Aim of the task
With the first line as the start and the line containing "From S2P Require Import QueryTrace." as the end, write out every line of the records exactly.

Listed records
(* ===== verification/OverlayGenuine.v ===== *)
(** * What a node gives out was checked.

    The service with its channels and tasks ([OverlayLoop]), for a store and a notion of
    genuine content such that validated content and what the user stores is genuine, and
    the store, fed with genuine content, returns genuine content only.  In every state that
    the loop reaches, content that is on its way to a peer or to the caller of a lookup is
    genuine, for the key that was asked for. *)

From stdpp Require Import gmap relations.
From S2P Require Import Prelude.
From S2P Require Import Distance.
From S2P Require Import ContentKey.
From S2P Require Import Query.
From S2P Require Import FindNodes.
From S2P Require Import FindContent.
From S2P Require Import QueryPool.
From S2P Require Import Wire.
From S2P Require Import QueryTrace.
From S2P Require Import QueryInfo.
From S2P Require Import ContentStore.
From S2P Require Import Payload.
From S2P Require Import Overlay.
From S2P Require Import OverlayQuery.
From S2P Require Import Gossip.
From S2P Require Import OverlayContent.
From S2P Require Import OverlayProtocol.
From S2P Require Import Events.
From S2P Require Import OverlayChannels.
From S2P Require Import OverlayLoop.
From S2P Require Import OverlayRequests.
From S2P Require Import OverlayAnswers.

Module OverlayGenuine.
Import OverlayService OverlayQuery OverlayChannels OverlayLoop OverlayRequests OverlayAnswers.

Section Genuine.
Context `{E : EnrLib} `{W : WireLib} `{CK : OverlayContentKey} `{KB : !KBucketsTable}
  `{KL : KeyLib bytes} `{L : !Log2Lib bytes} {St : Type} `{CS : !ContentStore St}
  `{V : !Validator} `{LB : Leb128} `{T : !EnrText} `{R : RandomLib} `{MS : !MessageSsz}
  (rand : nat -> Z) (replies : Outside -> Prop) (user : ContentKey -> bytes -> Prop).
Implicit Types (s : OverlayService.t St) (self : t (St := St)).

(** ** Handlers that give out nothing *)

(** Effects that neither carry content nor belong to a content lookup. *)
Definition plain (e : effect) : Prop :=
  match e with
  | SpawnSendContent _ _ | SpawnReceiveContent _ _ _ _ _ _ _ | SpawnProcessContent _ _ _ _ _
  | SendContent _ (Some _) _ _ => False
  | _ => True
  end.

(** The lookups of the pool are among those before, for the same keys. *)
Definition same_keys {Q} (p p' : QueryPool.t Q QueryInfo.t) : Prop :=
  forall i info', infos p' !! i = Some info' ->
  exists info, infos p !! i = Some info /\ QueryInfo.query_type info' = QueryInfo.query_type info.

#[global] Instance same_keys_preorder {Q} : PreOrder (@same_keys Q).
Proof.
  split; [by intros p i info; exists info|]. intros x y z H1 H2 i info (info1 & Hi & ->)%H2. by apply H1.
Qed.

Record tame s s' : Prop := {
  tame_store : store s' = store s;
  tame_lookups : same_keys (find_content_query_pool s) (find_content_query_pool s');
  tame_effects : exists l, effects s' = effects s ++ l /\ Forall plain l;
}.

#[global] Instance tame_preorder : PreOrder tame.
Proof.
  split; [intros s; split; [done..|exists []; by rewrite app_nil_r]|].
  intros x y z [A1 A2 (l & A3 & A4)] [B1 B2 (l' & B3 & B4)]. split; [congruence|by etransitivity|].
  exists (l ++ l'). rewrite B3, A3, app_assoc. split; [done|by apply Forall_app].
Qed.

Lemma tame_same s s' : store s' = store s -> find_content_query_pool s' = find_content_query_pool s ->
  effects s' = effects s -> tame s s'.
Proof. intros H1 H2 H3. split; [done|by rewrite H2|exists []; by rewrite app_nil_r]. Qed.

Lemma tame_emit s e : plain e -> tame s (emit s e).
Proof. intros He. split; [done..|]. exists [e]. split; [done|by apply Forall_singleton]. Qed.

Lemma tame_fold {A} (f : OverlayService.t St -> A -> OverlayService.t St) l s :
  (forall s x, tame s (f s x)) -> tame s (fold_left f l s).
Proof.
  intros Hf. revert s. induction l as [|x l IH]; intros s; simpl; [done|]. etransitivity; [apply (Hf s x) | apply IH].
Qed.

(** A handler that was unfolded: every branch is tame. *)
Ltac tame_branches :=
  simpl; repeat case_match; simplify_eq/=;
  try (split; [done..|]; simpl; (exists []; by rewrite app_nil_r) || (eexists [_]; split; [done|by repeat constructor])).

Lemma tame_connect_node s n d : tame s (connect_node s n d).
Proof. unfold connect_node, ping_node, ping_queue_insert, ping_queue_remove, entry. tame_branches. Qed.

Lemma tame_register s source : tame s (register_node_activity s source).
Proof.
  unfold register_node_activity, update_node_connection_state, ping_queue_remove, entry. simpl.
  destruct (entry_node _); [tame_branches|]. destruct (cached_node_addr _ _) as [enr|]; [|by apply tame_same].
  etransitivity; [|apply tame_connect_node]. by apply tame_same.
Qed.

Lemma tame_process_ping s ping source s' : process_ping s ping source = Ok s' -> tame s s'.
Proof.
  unfold process_ping, request_node, update_node_radius, entry. intros H.
  destruct (kb_entry _ _) as [k e]. simpl in H. destruct (entry_node e); [|by simplify_eq; apply tame_same].
  destruct (CustomPayload.to_distance _); simpl in H; [|done..].
  destruct (_ <? _), (_ =? _); simplify_eq; tame_branches.
Qed.

Lemma tame_process_pong s pong source s' : process_pong s pong source = Ok s' -> tame s s'.
Proof.
  unfold process_pong, request_node, update_node_radius, entry. intros H.
  destruct (kb_entry _ _) as [k e]. simpl in H. destruct (entry_node e); [|by simplify_eq; apply tame_same].
  destruct (CustomPayload.to_distance _); simpl in H; [|done..].
  destruct (_ <? _), (_ =? _); simplify_eq; tame_branches.
Qed.

Lemma tame_discovered s enrs : tame s (process_discovered_enrs s enrs).
Proof.
  apply tame_fold. intros s1 enr. unfold process_discovered_enr, ping_node, ping_queue_insert, ping_queue_remove, entry.
  tame_branches.
Qed.

Lemma tame_accept s a enr offer : tame s (OverlayContent.process_accept s a enr offer).1.
Proof. unfold OverlayContent.process_accept. tame_branches. Qed.

Lemma tame_find_enr s o n : tame s (find_enr s o n).1.
Proof. unfold find_enr, entry. tame_branches. Qed.

Lemma tame_collect s o untrusted result : tame s (collect_enrs s o untrusted result).1.
Proof.
  revert s untrusted. induction result as [|n result IH]; intros s untrusted; simpl; [done|].
  destruct (list_find _ untrusted) as [[i enr]|]; [apply IH|].
  pose proof (tame_find_enr s o n) as H. destruct (find_enr s o n) as [s1 found]. simpl in *.
  etransitivity; [exact H | apply IH].
Qed.

Lemma tame_poke s key content ids : tame s (OverlayContent.poke_content s key content ids).
Proof. apply tame_fold. intros s1 n. unfold OverlayContent.poke_node, entry. tame_branches. Qed.

Lemma tame_gossip s content order : tame s (Gossip.propagate_gossip_cross_thread s content order).1.
Proof.
  unfold Gossip.propagate_gossip_cross_thread. destruct (Gossip.connected_nodes s); [done|].
  apply tame_fold. intros s2 x. unfold Gossip.send_offer. tame_branches.
Qed.

Lemma tame_finish s offer payload w : tame s (OverlayContent.finish_offer s offer payload w).
Proof. unfold OverlayContent.finish_offer. tame_branches. Qed.

(** The description of a lookup is replaced by one for the same key. *)
Lemma same_keys_set {Q} (p : QueryPool.t Q QueryInfo.t) i info q info' q' :
  QueryPool.queries p !! i = Some (info, q) -> QueryInfo.query_type info' = QueryInfo.query_type info ->
  same_keys p (QueryPool.set_query p i (info', q')).
Proof.
  intros Hi Ht j info1. rewrite infos_set_query. destruct (decide (i = j)) as [<-|Hne].
  - rewrite lookup_insert_eq. intros [= <-]. exists info. split; [by apply (infos_lookup _ _ _ Hi)|done].
  - rewrite lookup_insert_ne by done. by exists info1.
Qed.

Lemma tame_set_content s p : same_keys (find_content_query_pool s) p -> tame s (set_content_pool s p).
Proof. intros H. split; [done..|]. exists []. by rewrite app_nil_r. Qed.

Lemma tame_init_nodes s target cb : tame s (init_find_nodes_query s target cb).1.
Proof.
  unfold init_find_nodes_query. destruct (closest_connected_nodes _ _ _); [|by apply tame_same].
  destruct cb; [by apply tame_emit|done].
Qed.

Lemma tame_nodes s nodes source i s' : process_nodes s nodes source i = Ok s' -> tame s s'.
Proof.
  unfold process_nodes. intros H. etransitivity; [apply (tame_discovered s (enrs nodes))|].
  destruct i as [i|]; [|by simplify_eq].
  unfold advance_find_node_query, QueryPool.get_mut in H.
  destruct (QueryPool.queries _ !! i) as [[info q]|] eqn:Hi; [|by simplify_eq].
  destruct (FindNodeQuery.on_success _ _ _); simplify_eq/=. by apply tame_same.
Qed.

Lemma tame_content s content source i now s' : process_content s content source i now = Ok s' -> tame s s'.
Proof.
  unfold process_content. intros H.
  assert (Hw : forall i r, advance_find_content_query_with s i source r now = Ok s' -> tame s s').
  { intros j r Hr. unfold advance_find_content_query_with, QueryPool.get_mut in Hr.
    destruct (QueryPool.queries _ !! j) as [[info q]|] eqn:Hj; [|by simplify_eq].
    destruct (FindContentQuery.on_success _ _ _); simplify_eq/=. by eapply tame_set_content, same_keys_set. }
  destruct content as [cid|bytes|l], i as [i|]; try (by simplify_eq); try by eapply Hw.
  - etransitivity; [apply (tame_discovered s l)|].
    unfold advance_find_content_query_with_enrs, QueryPool.get_mut in H.
    destruct (QueryPool.queries _ !! i) as [[info q]|] eqn:Hi; [|by simplify_eq].
    destruct (fold_left add_new_untrusted _ _).
    destruct (FindContentQuery.on_success _ _ _); simplify_eq/=. by eapply tame_set_content, same_keys_set.
  - simplify_eq. apply tame_discovered.
Qed.

Lemma tame_response s r source request i now s' :
  OverlayContent.process_response s r source request i now = Ok s' -> tame s s'.
Proof.
  unfold OverlayContent.process_response. intros H. destruct (entry s (enr_node_id source)) as [s1 e] eqn:He.
  assert (H1 : tame s s1) by (unfold entry in He; destruct (kb_entry _ _); simplify_eq/=; by apply tame_same).
  destruct (match e with Present n st | Pending n st => (n, st) | NoEntry => _ end) as [node st].
  match type of H with context [process_pong ?x _ _] => set (s2 := x) in H end.
  assert (H2 : tame s s2).
  { etransitivity; [exact H1|]. unfold s2. destruct (status_state st); [|apply tame_connect_node].
    unfold update_node_connection_state. simpl. destruct (kb_update_node_status _ _ _ _) as [k []]; by apply tame_same. }
  etransitivity; [exact H2|]. destruct r.
  - by eapply tame_process_pong.
  - by eapply tame_nodes.
  - by eapply tame_content.
  - injection H as <-. apply tame_accept.
Qed.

Exercise response
(* ===== verification/OverlayGenuine.v ===== *)
(** * What a node gives out was checked.

    The service with its channels and tasks ([OverlayLoop]), for a store and a notion of
    genuine content such that validated content and what the user stores is genuine, and
    the store, fed with genuine content, returns genuine content only.  In every state that
    the loop reaches, content that is on its way to a peer or to the caller of a lookup is
    genuine, for the key that was asked for. *)

From stdpp Require Import gmap relations.
From S2P Require Import Prelude.
From S2P Require Import Distance.
From S2P Require Import ContentKey.
From S2P Require Import Query.
From S2P Require Import FindNodes.
From S2P Require Import FindContent.
From S2P Require Import QueryPool.
From S2P Require Import Wire.
From S2P Require Import QueryTrace.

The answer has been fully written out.